- _EXERCISE AIM_: Find every line below that contains the word "induction" and copy it out.

- _AVAILABLE RECORDS_:
Lemma lstrip_chars_head (l : list string) :
  lstrip_chars l = []
  \/ exists g t, lstrip_chars l = g :: t /\ is_space g = false.
Proof.
  induction l as [|g l IH]; [now left|].
  cbn [lstrip_chars]. destruct (is_space g) eqn:E; [exact IH|].
  right. now exists g, l.
Qed.

Lemma rstrip_chars_idempotent (l : list string) :
  rstrip_chars (rstrip_chars l) = rstrip_chars l.
Proof.
  induction l as [|g l IH]; [reflexivity|].
  cbn [rstrip_chars]. destruct (rstrip_chars l) as [|h t] eqn:E.
  - destruct (is_space g) eqn:Eg; [reflexivity|].
    cbn [rstrip_chars]. now rewrite Eg.
  - cbn [rstrip_chars]. cbn [rstrip_chars] in IH. now rewrite IH.
Qed.

Lemma strip_chars_idempotent (l : list string) :
  rstrip_chars (lstrip_chars (rstrip_chars (lstrip_chars l)))
  = rstrip_chars (lstrip_chars l).
Proof.
  destruct (lstrip_chars_head l) as [E|(g & t & E & Eg)]; rewrite E; [reflexivity|].
  assert (H : exists t', rstrip_chars (g :: t) = g :: t').
  { cbn [rstrip_chars]. destruct (rstrip_chars t); [rewrite Eg|]; eauto. }
  destruct H as (t' & E'). rewrite E'. cbn [lstrip_chars]. rewrite Eg, <- E'.
  apply rstrip_chars_idempotent.
Qed.

Lemma strip_idempotent (s : string) : strip (strip s) = strip s.
Proof.
  unfold strip at 1. rewrite chars_strip, strip_chars_idempotent. reflexivity.
Qed.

- _ANSWER SPACE_:
  induction l as [|g l IH]; [now left|].
  induction l as [|g l IH]; [reflexivity|].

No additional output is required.